(** ** The gateway's egress policy: theorems

    What a guarantee of [EgressPolicy] rests on: what the policy read says, and
    that the data planes counted are distinct ones, whatever processes restarted. *)

(** Keys that are distinct stay so. *)
Lemma filter_keys_nodup {A} (keep : string * A -> bool) (l : list (string * A)) :
  NoDup l.*1 -> NoDup (List.filter keep l).*1.
Proof.
  induction l as [|[k v] l IH]; csimpl; [done|]. intros [Hk Hnd]%NoDup_cons.
  destruct (keep (k, v)); csimpl; [|by apply IH]. apply NoDup_cons. split; [|by apply IH].
  intros ([k' v'] & -> & Hin)%list_elem_of_fmap. apply Hk, list_elem_of_fmap. exists (k', v').
  split; [done|]. by apply list_elem_of_In, filter_In in Hin as [?%list_elem_of_In _].
Qed.

(** ** Sightings *)

(** Every sighting began at one of the times. *)
Definition began_at (P : string -> Z -> Prop) (m : sightings) : Prop :=
  forall nodeId s, (nodeId, s) ∈ m -> P nodeId (sg_first s).

Lemma sighting_of_in (nodeId : string) (m : sightings) (s : sighting) :
  sighting_of nodeId m = Some s -> (nodeId, s) ∈ m.
Proof.
  unfold sighting_of. destruct (List.find _ m) as [[k x]|] eqn:Hf; [|done]. intros [= <-].
  apply find_some in Hf as [Hin Hk]. apply bool_decide_eq_true in Hk. simpl in Hk. subst.
  by apply list_elem_of_In.
Qed.

Lemma began_set_last P (nodeId : string) (last : Z) (m : sightings) :
  began_at P m -> began_at P (set_last nodeId last m).
Proof.
  intros Hm k s Hin. unfold set_last in Hin. apply list_elem_of_In, in_map_iff in Hin as ([k' s'] & Heq & Hin).
  apply list_elem_of_In, Hm in Hin. simpl in Heq. case_decide; by simplify_eq.
Qed.
Lemma claim_one_change entry fence generation now users t users' t' c :
  claim_one entry fence generation now users t = (users', t', c) ->
  table_change (eq generation) t t'.
Proof.
  intros H. apply claim_one_spec in H as [->|(r & Hr & Hp & Hc)]; [apply table_change_refl|].
  destruct Hc as [[_ ->]|(next & error & -> & _)];
    (eapply table_change_insert; [done|]; apply o_write_change; auto with nexus; done).
Qed.

Lemma table_change_weaken (drawn drawn' : string -> Prop) t t' :
  (forall g, drawn g -> drawn' g) -> table_change drawn t t' -> table_change drawn' t t'.
Proof.
  intros Hd Hc id. specialize (Hc id). unfold row_change in *.
  destruct (t !! id), (t' !! id); [|done| |done].
  - destruct Hc as (Hid & Hs & Hg). split_and!; [done..|].
    intros Hsend. destruct (Hg Hsend); auto.
  - destruct Hc as [Hid Hg]. split; auto.
Qed.

Lemma claim_all_change entries n fresh now users t users' t' cs :
  claim_all entries n fresh now users t = (users', t', cs) ->
  table_change (fun g => exists k, g = fresh k) t t'.
Proof.
  revert n users t users' t' cs.
  induction entries as [|e es IH]; intros n users t users' t' cs H; simpl in H.
  { simplify_eq. apply table_change_refl. }
  destruct (claim_one e _ _ now users t) as [[users1 t1] c] eqn:H1.
  destruct (claim_all es _ fresh now users1 t1) as [[users2 t2] cs'] eqn:H2. simplify_eq.
  eapply table_change_trans; [|by eapply IH].
  eapply table_change_weaken; [|by eapply claim_one_change]. naive_solver.
Qed.

(** A settling write changes its own row only. *)
Lemma settle_change drawn entry status next error at_ t :
  table_change drawn t
    (settle_claimed entry (fun r => o_write status (next r) (error r) at_ (o_attempts r) (o_generation r) r) t).1.
Proof.
  destruct (settle_claimed entry _ t) as [t' b] eqn:Hs; simpl.
  apply settle_spec in Hs as [[_ ->]|(_ & r & Hr & Ho & ->)]; [apply table_change_refl|].
  unfold owned_by in Ho. bool_to_prop.
  eapply table_change_insert; [done|]. apply o_write_change; auto with nexus.
Qed.

Lemma update_where_change drawn p f (t t' : outbox_table) n :
  update_where p f t = (t', n) ->
  (forall r, p r = true -> row_change drawn r (f r)) ->
  table_change drawn t t'.
Proof.
  intros Hu Hf id. rewrite (update_where_lookup _ _ _ _ _ id Hu).
  destruct (t !! id) as [r|]; simpl; [|done].
  destruct (p r) eqn:Hp; [auto|apply row_change_refl].
Qed.

(** Every statement, whatever its arguments. *)
Lemma outbox_exec_change op users t users' t' used :
  draws_fresh op used ->
  outbox_exec op (users, t) = (users', t') ->
  table_change (fun g => g ∉ used) t t'.
Proof.
  intros Hd He. unfold outbox_exec in He. destruct op.
  - destruct (enqueue _ _ _ _ _ _) as [[[users1 t1] out]|e] eqn:Hq; simplify_eq;
      [|apply table_change_refl].
    unfold enqueue in Hq. destruct (_ ≫= _); [simplify_eq; apply table_change_refl|].
    destruct (lock_recipient _ _ _ _) as [users2 eligible].
    destruct (t !! default fresh (e_id input)) eqn:Hnone; simplify_eq.
    intros id. rewrite lookup_insert. case_decide as Hid; [|apply table_change_refl].
    subst id. rewrite Hnone. split; [done|]. by destruct eligible.
  - unfold cancelForReleasedAddress in He.
    destruct (bool_decide _); [|simplify_eq; apply table_change_refl].
    destruct (update_where _ _ t) as [t1 n] eqn:Hu. simplify_eq.
    eapply update_where_change; [exact Hu|]. intros r Hr. simpl in Hr. bool_to_prop.
    apply o_write_change; auto with nexus; done.
  - destruct (outbox_claimDue _ _ _ _ _ _) as [[users1 t1] cs] eqn:Hc; simplify_eq.
    eapply table_change_weaken; [|by eapply claim_all_change].
    intros g [k ->]. apply Hd.
  - simplify_eq. apply settle_change.
  - simplify_eq. apply settle_change.
  - simplify_eq. apply settle_change.
  - simplify_eq. apply settle_change.
  - simplify_eq. unfold releaseStale. destruct (update_where _ _ t) as [t1 n] eqn:Hu. simpl.
    eapply update_where_change; [exact Hu|].
    intros r Hr. simpl in Hr. bool_to_prop. apply o_write_change; auto with nexus; done.
  - simplify_eq. unfold sealContent. destruct (t !! id) as [r|] eqn:Hr; [|apply table_change_refl].
    case_decide; simpl; [apply table_change_refl|].
    eapply table_change_insert; [done|]. split_and!; auto.
Qed.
....................
Give back, exactly and with nothing added, the lines from the line containing "- unfold cancelForReleasedAddress in He." through the final line of the records above, both of them included.

* Written answer
  - unfold cancelForReleasedAddress in He.
    destruct (bool_decide _); [|simplify_eq; apply table_change_refl].
    destruct (update_where _ _ t) as [t1 n] eqn:Hu. simplify_eq.
    eapply update_where_change; [exact Hu|]. intros r Hr. simpl in Hr. bool_to_prop.
    apply o_write_change; auto with nexus; done.
  - destruct (outbox_claimDue _ _ _ _ _ _) as [[users1 t1] cs] eqn:Hc; simplify_eq.
    eapply table_change_weaken; [|by eapply claim_all_change].
    intros g [k ->]. apply Hd.
  - simplify_eq. apply settle_change.
  - simplify_eq. apply settle_change.
  - simplify_eq. apply settle_change.
  - simplify_eq. apply settle_change.
  - simplify_eq. unfold releaseStale. destruct (update_where _ _ t) as [t1 n] eqn:Hu. simpl.
    eapply update_where_change; [exact Hu|].
    intros r Hr. simpl in Hr. bool_to_prop. apply o_write_change; auto with nexus; done.
  - simplify_eq. unfold sealContent. destruct (t !! id) as [r|] eqn:Hr; [|apply table_change_refl].
    case_decide; simpl; [apply table_change_refl|].
    eapply table_change_insert; [done|]. split_and!; auto.
Qed.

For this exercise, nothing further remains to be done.